Like everybody else this morning, I've eaten my last chocolate eclair, drunk my last glass of champagne and begun a more tolerant, pious and markedly less interesting life.
The good news is I'm pretty sure that by Friday the real world will thrust itself upon me and I will simply be forced to deal.
Meanwhile, I took a news break to catch up with a few people and issues that kept me busy the past year. Every writer, of fiction or nonfiction, likes what writer Kurt Vonnegut calls "man in a hole" stories. You know: Man falls in hole. Man gets out of hole. Everybody is happy.
Sometimes we get those O. Henry endings instead, with clever twists that you don't expect.

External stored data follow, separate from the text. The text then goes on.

(** The tables after a reservation [r] and the account [a] have been written. *)
Definition write_books (r : BudgetReservation) (a : BudgetAccount) (d : Db) : Db :=
  with_budgets (<[bl_budget_id (ba_policy a) := a]> (db_budgets d))
    (with_reservations (<[br_reservation_id r := r]> (db_reservations d)) d).

Lemma ledger_of_write r a d :
  ledger_of (write_books r a d) = <[br_reservation_id r := holding_of r]> (ledger_of d).
Proof. apply fmap_insert. Qed.

Lemma limits_of_write r a a0 d :
  db_budgets d !! bl_budget_id (ba_policy a) = Some a0 → ba_policy a = ba_policy a0 →
  limits_of (write_books r a d) = limits_of d.
Proof.
  intros L P. unfold limits_of. cbn. rewrite fmap_insert. apply insert_id.
  rewrite lookup_fmap, L. cbn. by rewrite P.
Qed.

(** A write that moves the totals of the account the way it moves the reservation. *)
Lemma write_books_inv r a a0 d :
  books_inv d → db_budgets d !! bl_budget_id (ba_policy a) = Some a0 →
  br_budget_id r = bl_budget_id (ba_policy a) →
  ba_reserved a = held (<[br_reservation_id r := holding_of r]> (ledger_of d)) (br_budget_id r) →
  ba_committed a = spent (<[br_reservation_id r := holding_of r]> (ledger_of d)) (br_budget_id r) →
  (∀ b, b ≠ br_budget_id r →
     held (<[br_reservation_id r := holding_of r]> (ledger_of d)) b = held (ledger_of d) b
     ∧ spent (<[br_reservation_id r := holding_of r]> (ledger_of d)) b = spent (ledger_of d) b) →
  books_inv (write_books r a d).
Proof.
  intros [Ids T] La Hb Er Ec Other. split.
  - intros id r'. cbn. rewrite lookup_insert_Some. intros [[<- <-]|[_ L]]; [done|by apply Ids].
  - intros b a'. rewrite ledger_of_write. cbn. rewrite lookup_insert_Some.
    intros [[<- <-]|[N L]]; [by rewrite <- Hb|].
    destruct (Other b) as [-> ->]; [congruence|]. by apply T.
Qed.

Section steps.
Context `{Externals} `{OperatorExternals}.

Lemma ledger_of_lookup d id r :
  db_reservations d !! id = Some r → ledger_of d !! id = Some (holding_of r).
Proof. intros L. unfold ledger_of. by rewrite lookup_fmap, L. Qed.

(** A new reservation. *)
Lemma books_hold r a a0 d :
  db_reservations d !! br_reservation_id r = None → is_open r = true →
  db_budgets d !! br_budget_id r = Some a0 → bl_budget_id (ba_policy a0) = br_budget_id r →
  ba_policy a = ba_policy a0 → ba_reserved a = plus_amounts (ba_reserved a0) (br_reserved r) →
  ba_committed a = ba_committed a0 → BudgetAccount_validate a = Ok () →
  books_step d (write_books r a d).
Proof.
  intros N O La Hb P Er Ec V I. pose proof (bk_totals _ I _ _ La) as [Tr Tc].
  assert (Nl : ledger_of d !! br_reservation_id r = None).
  { unfold ledger_of. by rewrite lookup_fmap, N. }
  assert (Hr : holding_of r = (br_budget_id r, Held (br_reserved r))).
  { unfold holding_of. by rewrite O. }
  assert (La' : db_budgets d !! bl_budget_id (ba_policy a) = Some a0) by by rewrite P, Hb.
  split_and!.
  - apply (write_books_inv r a a0); rewrite ?Hr; [done..|by rewrite P| | |].
    + rewrite Er, Tr. unfold held. rewrite total_insert by done. cbn [held_part].
      rewrite decide_True by done. apply plus_amounts_comm.
    + rewrite Ec, Tc. unfold spent. rewrite total_insert by done. cbn [spent_part].
      by rewrite plus_amounts_zero.
    + intros b Nb. unfold held, spent. rewrite !total_insert by done. cbn [held_part spent_part].
      rewrite decide_False by done. by rewrite !plus_amounts_zero.
  - by eapply limits_of_write.
  - rewrite ledger_of_write, Hr. apply rtc_once. eapply step_hold; [done| |].
    + unfold limits_of. by rewrite lookup_fmap, La.
    + apply BudgetAccount_validate_inv in V as (_ & _ & _ & F).
      by rewrite Er, Ec, Tr, Tc, P in F.
Qed.

(** An open reservation that is settled for [br_charged r]. *)
Lemma books_settle r0 r a a0 d :
  db_reservations d !! br_reservation_id r = Some r0 → is_open r0 = true → is_open r = false →
  br_budget_id r = br_budget_id r0 → fits_within (br_charged r) (br_reserved r0) = true →
  db_budgets d !! br_budget_id r = Some a0 → bl_budget_id (ba_policy a0) = br_budget_id r →
  ba_policy a = ba_policy a0 → plus_amounts (br_reserved r0) (ba_reserved a) = ba_reserved a0 →
  ba_committed a = plus_amounts (ba_committed a0) (br_charged r) →
  books_step d (write_books r a d).
Proof.
  intros L O0 O B F La Hb P Er Ec I. pose proof (bk_totals _ I _ _ La) as [Tr Tc].
  apply ledger_of_lookup in L. unfold holding_of in L. rewrite O0, <- B in L.
  assert (Hr : holding_of r = (br_budget_id r, Spent (br_charged r))).
  { unfold holding_of. by rewrite O. }
  assert (La' : db_budgets d !! bl_budget_id (ba_policy a) = Some a0) by by rewrite P, Hb.
  split_and!.
  - apply (write_books_inv r a a0); rewrite ?Hr; [done..|by rewrite P| | |].
    + pose proof (total_update (held_part (br_budget_id r)) _ _ _
        (br_budget_id r, Spent (br_charged r)) L) as E. cbn [held_part] in E.
      rewrite decide_True, plus_amounts_zero in E by done.
      apply (plus_amounts_cancel (br_reserved r0)). unfold held in *. congruence.
    + pose proof (total_update (spent_part (br_budget_id r)) _ _ _
        (br_budget_id r, Spent (br_charged r)) L) as E. cbn [spent_part] in E.
      rewrite decide_True, plus_amounts_zero in E by done. unfold spent in *.
      rewrite E, Ec, Tc. apply plus_amounts_comm.
    + intros b Nb. unfold held, spent.
      pose proof (total_update (held_part b) _ _ _ (br_budget_id r, Spent (br_charged r)) L) as Eh.
      pose proof (total_update (spent_part b) _ _ _ (br_budget_id r, Spent (br_charged r)) L) as Es.
      cbn [held_part spent_part] in Eh, Es. rewrite decide_False in Eh, Es by done.
      by rewrite !plus_amounts_zero in Eh, Es.
  - by eapply limits_of_write.
  - rewrite ledger_of_write, Hr. apply rtc_once. by eapply step_settle.
Qed.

Most often, however, I think life has been written by Raymond Carver, snapshots in time with no resolution and few answers.
Here are a few of mine.
Chuck Van Heuveln came to me in January with an incredibly sad story. He has cerebral palsy but was able to work full time under a state program. But he was turning 65, and the rules of the program were going to force him to retire, which he didn't want to do. In order to keep his health care, he would also be placed on general medical assistance. He would then lose his pension to the state, which would cause him to lose his St. Paul condo.
I wrote about Chuck, and people in the same situation, three times. Late in the last session, the Legislature exhibited a rare display of bipartisan sanity and changed the law. Chuck has kept his job, and his condo.
A few weeks ago, ARC of Minnesota, a disability advocacy group, presented Chuck with an award for helping to change policies that affect people with disabilities in Minnesota. Not surprising. Chuck has been an indefatigable warrior for disability rights his whole life.